By combining the fields of inorganic coordination chemistry and explosive science, Los Alamos researchers and colleagues from the University of Pennsylvania have documented the very first explosive spin-crossover complex that can transition from a safer “less sensitive phase” to an active “more sensitive phase.” The switching mechanism is reversible with respect to impact sensitivity.

This discovery sets the groundwork to revolutionize the safety of explosives.

“Spin crossover is a property that has been studied for some time, especially in Fe(II) heterocyclic compounds, but no one has reported it in an explosive material nor has anyone correlated it with switchable sensitivity in an explosive,” said Jackie Veauthier of Inorganic Isotope and Actinide Chemistry group.

Spin crossover means the material has two stable electronic spin states (rather than just one) and the material can transition, or switch, between the states. These transitions result in molecular changes (e.g., volume, enthalpy, and bond lengths), which naturally results in one of the states being less sensitive and the other more sensitive. This is an ideal characteristic to hone in explosives.

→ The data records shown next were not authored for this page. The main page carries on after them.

(** A token that begins with ".": the test [and start] of line 142 takes the
    index 0 for false, and the class that begins there is not closed. *)
Lemma clean_cls_leading_dot :
  Selector.clean_cls ".foo.bar" = ["bar"]
  ∧ classes_spec ".#[]" ".foo.bar" = ["foo"; "bar"]
  ∧ Selector.clean_cls ".foo" = ["foo"]
  ∧ Selector.clean_cls ".foo#x" = ["foo#x"].
Proof. by vm_compute. Qed.

(** ** The attributes of a selector *)

(** [__clean] on a token that does not begin with the separator. *)
Lemma clean_loop_pieces cmd c0 stops rest :
  ∀ i start acc,
    string_drop i cmd = rest →
    (0 < i ∨ ∀ r, cmd ≠ String c0 r) →
    (∀ s, start = Some s → 0 < s < i) →
    Selector.clean_loop cmd c0 stops i rest start acc
    = acc ++ pieces c0 stops ((λ s, slice (S s) i cmd) <$> start) rest.
Proof.
  induction rest as [|c rest IH]; intros i start acc Hdrop Hfirst Hstart.
  - cbn [Selector.clean_loop pieces].
    destruct start as [s|]; cbn [fmap option_fmap option_map option_list];
      [|by rewrite app_nil_r].
    by rewrite (slice_end (S s) i).
  - pose proof (string_drop_S _ _ _ _ Hdrop) as Hdrop'.
    assert (c = c0 → 0 < i) as Hpos.
    { intros ->. destruct Hfirst as [?|Hfirst]; [done|].
      destruct i; [|lia]. simpl in Hdrop. by destruct (Hfirst rest). }
    cbn [Selector.clean_loop pieces].
    destruct (char_in c stops) eqn:Hc.
    + destruct start as [s|].
      * destruct (Hstart s eq_refl) as [Hs0 Hsi].
        destruct s as [|s]; [lia|].
        cbn [Selector.truthy andb default from_option fmap option_fmap option_map option_list].
        unfold id.
        destruct (decide (c = c0)) as [->|Hne].
        -- rewrite IH; [|done|left; lia|intros ? [= <-]; lia].
           cbn [fmap option_fmap option_map]. rewrite slice_same.
           by rewrite <- !app_assoc.
        -- rewrite IH; [|done|left; lia|done]. by rewrite <- !app_assoc.
      * cbn [Selector.truthy andb fmap option_fmap option_map option_list app].
        destruct (decide (c = c0)) as [->|Hne].
        -- specialize (Hpos eq_refl).
           rewrite IH; [|done|left; lia|intros ? [= <-]; lia].
           cbn [fmap option_fmap option_map]. by rewrite slice_same.
        -- rewrite IH; [done|done|left; lia|done].
    + cbn [andb app].
      destruct (decide (c = c0)) as [->|Hne].
      * specialize (Hpos eq_refl).
        rewrite IH; [|done|left; lia|intros ? [= <-]; lia].
        cbn [fmap option_fmap option_map]. by rewrite slice_same.
      * rewrite IH; [|done|left; lia|intros s Hs; specialize (Hstart s Hs); lia].
        destruct start as [s|]; [|done].
        destruct (Hstart s eq_refl).
        cbn [fmap option_fmap option_map].
        by rewrite (slice_snoc (S s) i cmd c rest) by (done || lia).
Qed.

Lemma pieces_absent c0 stops s :
  char_in c0 s = false → pieces c0 stops None s = [].
Proof.
  induction s as [|c s IH]; [done|]. simpl.
  intros [Hc Hs]%orb_false_iff. apply bool_decide_eq_false in Hc.
  rewrite decide_False by done.
  by destruct (char_in c stops); simpl; apply IH.
Qed.

Lemma clean_pieces cmd c0 stops :
  (∀ r, cmd ≠ String c0 r) →
  Selector.clean cmd c0 stops = pieces c0 stops None cmd.
Proof.
  intros Hfirst. unfold Selector.clean.
  destruct (char_in c0 cmd) eqn:Hin; cbn [negb].
  - by rewrite (clean_loop_pieces cmd c0 stops cmd 0 None []); [|done|right|].
  - by rewrite pieces_absent.
Qed.

Lemma length_split c s : length (split c s) = S (count_char c s).
Proof.
  induction s as [|a s IH]; [done|]. simpl.
  case_decide; simpl; [by rewrite IH|].
  destruct (split c s); simpl in *; [done|lia].
Qed.

Lemma split_none c s : count_char c s = 0 → split c s = [s].
Proof.
  induction s as [|a s IH]; [done|]. simpl.
  case_decide; [done|]. simpl. by intros ->%IH.
Qed.

Lemma split_one c s :
  count_char c s = 1 →
  ∃ k v, split c s = [k; v] ∧ split_first c s = Some (k, v).
Proof.
  induction s as [|a s IH]; [done|]. simpl.
  case_decide as Ha; simpl.
  - intros [= Hs]. exists EmptyString, s. by rewrite (split_none c s Hs).
  - intros (k & v & -> & ->)%IH. by exists (String a k), v.
Qed.

Lemma split_attr_one attr :
  count_char "=" attr = 1 →
  ∃ kv, split_first "=" attr = Some kv ∧ Selector.split_attr attr = Ok kv.
Proof.
  intros (k & v & Hs & Hf)%split_one. exists (k, v).
  unfold Selector.split_attr. by rewrite Hs.
Qed.

Lemma split_attr_not_one attr :
  count_char "=" attr ≠ 1 → Selector.split_attr attr = Raise ValueError.
Proof.
  intros Hc. unfold Selector.split_attr.
  pose proof (length_split "=" attr) as Hlen.
  destruct (split "=" attr) as [|k [|v [|? ?]]]; simpl in Hlen; try done.
  lia.
Qed.

Lemma dict_lookup pairs (d : gmap string string) k :
  foldl (λ d kv, <[kv.1 := kv.2]> d) d pairs !! k
  = foldl (λ acc kv, if decide (kv.1 = k) then Some kv.2 else acc)
          (d !! k) pairs.
Proof.
  revert d. induction pairs as [|[k' v] pairs IH]; intros d; [done|].
  cbn [foldl]. rewrite IH. f_equal. simpl.
  case_decide as Hk; [subst; apply lookup_insert_eq|by apply lookup_insert_ne].
Qed.

Lemma attrs_loop_pairs attrs pairs d :
  Forall2 (λ attr kv, Selector.split_attr attr = Ok kv) attrs pairs →
  Selector.attrs_loop attrs d = Ok (foldl (λ d kv, <[kv.1 := kv.2]> d) d pairs).
Proof.
  intros H. revert d. induction H as [|attr [k v] attrs pairs Hs _ IH];
    intros d; [done|].
  simpl. rewrite Hs. simpl. apply IH.
Qed.

Lemma attrs_loop_raises attrs d :
  Exists (λ attr, count_char "=" attr ≠ 1) attrs →
  Selector.attrs_loop attrs d = Raise ValueError.
Proof.
  intros H. revert d. induction attrs as [|attr attrs IH]; intros d.
  - by apply Exists_nil in H.
  - simpl. destruct (decide (count_char "=" attr = 1)) as [H1|H1].
    + destruct (split_attr_one attr H1) as ([k v] & _ & ->). simpl.
      apply IH. apply Exists_cons in H as [?|?]; done.
    + by rewrite split_attr_not_one.
Qed.

(** C7, as the code has it: for a token that does not begin with "[",
    the attribute substrings are those that begin after a "[" and run to
    the next "]", or to the end of the token (a "[" inside one begins it
    anew).  When every one of them holds exactly one "=", [__clean_attrs]
    splits each at its "=" into key and value and puts the pairs into a
    dictionary in their order, so that the value of a key is that of its
    last pair; when one of them holds no "=" or more than one,
    [__clean_attrs] raises [ValueError]. *)
Theorem clean_attrs_pairs cmd :
  (∀ rest, cmd ≠ String "[" rest) →
  (Forall (λ attr, count_char "=" attr = 1) (pieces "[" "]" None cmd) →
   ∃ pairs,
     Forall2 (λ attr kv, split_first "=" attr = Some kv)
             (pieces "[" "]" None cmd) pairs
     ∧ Selector.clean_attrs cmd = Ok (CustomHTMLParser.dict pairs)
     ∧ Selector.clean_attrs cmd = attrs_spec (pieces "[" "]" None cmd)
     ∧ ∀ k, CustomHTMLParser.dict pairs !! k = last_value k pairs)
  ∧ (Exists (λ attr, count_char "=" attr ≠ 1) (pieces "[" "]" None cmd) →
     Selector.clean_attrs cmd = Raise ValueError).
Proof.
  intros Hfirst.
  unfold Selector.clean_attrs. cbn [Selector.attr_sep mbind result_bind].
  rewrite (clean_pieces cmd "[" "]" Hfirst).
  generalize (pieces "[" "]" None cmd). intros attrs. split.
  - intros Hall.
    assert (∃ pairs,
      Forall2 (λ attr kv, split_first "=" attr = Some kv
                          ∧ Selector.split_attr attr = Ok kv) attrs pairs)
      as [pairs Hpairs].
    { induction Hall as [|attr attrs H1 _ [pairs IH]]; [by exists []|].
      destruct (split_attr_one attr H1) as (kv & ? & ?).
      exists (kv :: pairs). by constructor. }
    exists pairs. split; [|split; [|split]].
    + eapply Forall2_impl; [done|]. by intros ? ? [? _].
    + apply attrs_loop_pairs. eapply Forall2_impl; [done|]. by intros ? ? [_ ?].
    + unfold attrs_spec.
      assert (map_result (λ attr, match split_first "=" attr with
                                  | Some kv => Ok kv
                                  | None => Raise ValueError
                                  end) attrs = Ok pairs) as ->.
      { clear Hall.
        induction Hpairs as [|attr kv attrs pairs [Hf _] _ IH]; [done|].
        simpl. rewrite Hf. simpl. by rewrite IH. }
      simpl. apply attrs_loop_pairs.
      eapply Forall2_impl; [done|]. by intros ? ? [_ ?].
    + intros k. unfold CustomHTMLParser.dict, last_value.
      by rewrite dict_lookup, lookup_empty.
  - apply attrs_loop_raises.
Qed.

Lemma clean_attrs_pairs_witness :
  pieces "[" "]" None "a[k=v][j=u][k=w]" = ["k=v"; "j=u"; "k=w"]
  ∧ ∃ pairs,
      Forall2 (λ attr kv, split_first "=" attr = Some kv)
              (pieces "[" "]" None "a[k=v][j=u][k=w]") pairs
      ∧ Selector.clean_attrs "a[k=v][j=u][k=w]"
        = Ok (CustomHTMLParser.dict pairs)
      ∧ Selector.clean_attrs "a[k=v][j=u][k=w]"
        = attrs_spec (pieces "[" "]" None "a[k=v][j=u][k=w]")
      ∧ ∀ k, CustomHTMLParser.dict pairs !! k = last_value k pairs.
Proof.
  split; [vm_compute; reflexivity|].
  apply (proj1 (clean_attrs_pairs "a[k=v][j=u][k=w]"
                  ltac:(intros rest; discriminate))).
  vm_compute. repeat constructor.
Defined.

(** C7 as stated fails: a substring with a second "=" is not split at the
    first one; the selector is refused. *)
Lemma clean_attrs_second_eq_raises :
  pieces "[" "]" None "a[k=v=w]" = ["k=v=w"]
  ∧ split_first "=" "k=v=w" = Some ("k", "v=w")
  ∧ Selector.clean_attrs "a[k=v=w]" = Raise ValueError
  ∧ Selector.clean_attrs "a[k=v=w]"
    ≠ attrs_spec (pieces "[" "]" None "a[k=v=w]").
Proof.
  split; [vm_compute; reflexivity|]. split; [vm_compute; reflexivity|].
  split; [vm_compute; reflexivity|].
  assert (Selector.clean_attrs "a[k=v=w]" = Raise ValueError) as ->
    by (vm_compute; reflexivity).
  assert (∃ d, attrs_spec (pieces "[" "]" None "a[k=v=w]") = Ok d)
    as [d ->]; [|done].
  eexists. vm_compute. reflexivity.
Qed.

A spin-crossover material and an explosive

The researchers focused on a particular complex: [Fe(Htrz)3]n[ClO4]2n. This complex is a known spin-crossover material, but it had not been reported as an explosive. It turns out it’s both.

In the current study, the complex’s magnetic properties and variable temperature impact sensitivity were measured. For the latter, a new jacketed collar was designed specifically for the test. Density Functional Theory was used to understand how the structural and energy changes that occur upon spin transition correlate to changes in sensitivity. The results indicate that [Fe(Htrz)3]n[ClO4]2n is indeed an explosive and, therefore, the first impact-sensitive switchable explosive to be documented.

The spin transition required for the switching mechanism can occur in response to both thermal and non-thermal stimuli, including magnetic fields, pressures, and irradiation with light. The complex also passed an aging test, which is an indicator of long-term stability.

Beyond this correlation

Spin-crossover materials are popular, and more are being created all the time, mostly for application in electronic devices such as sensors and displays. Many of these inorganic metal coordination spin-crossover complexes have energy-dense, nitrogen-rich ligands that can be derivatized and optimized to have explosive properties. The team is currently working to prepare new samples to be tested as possible switchable explosives.

“The goal is to increase the gap between less sensitive and more sensitive while still being able to switch states, with an ultimate goal of preparing a material that can be switched between an insensitive to a sensitive state,” said Veauthier. This is an ideal method to further enhance the safety of explosives.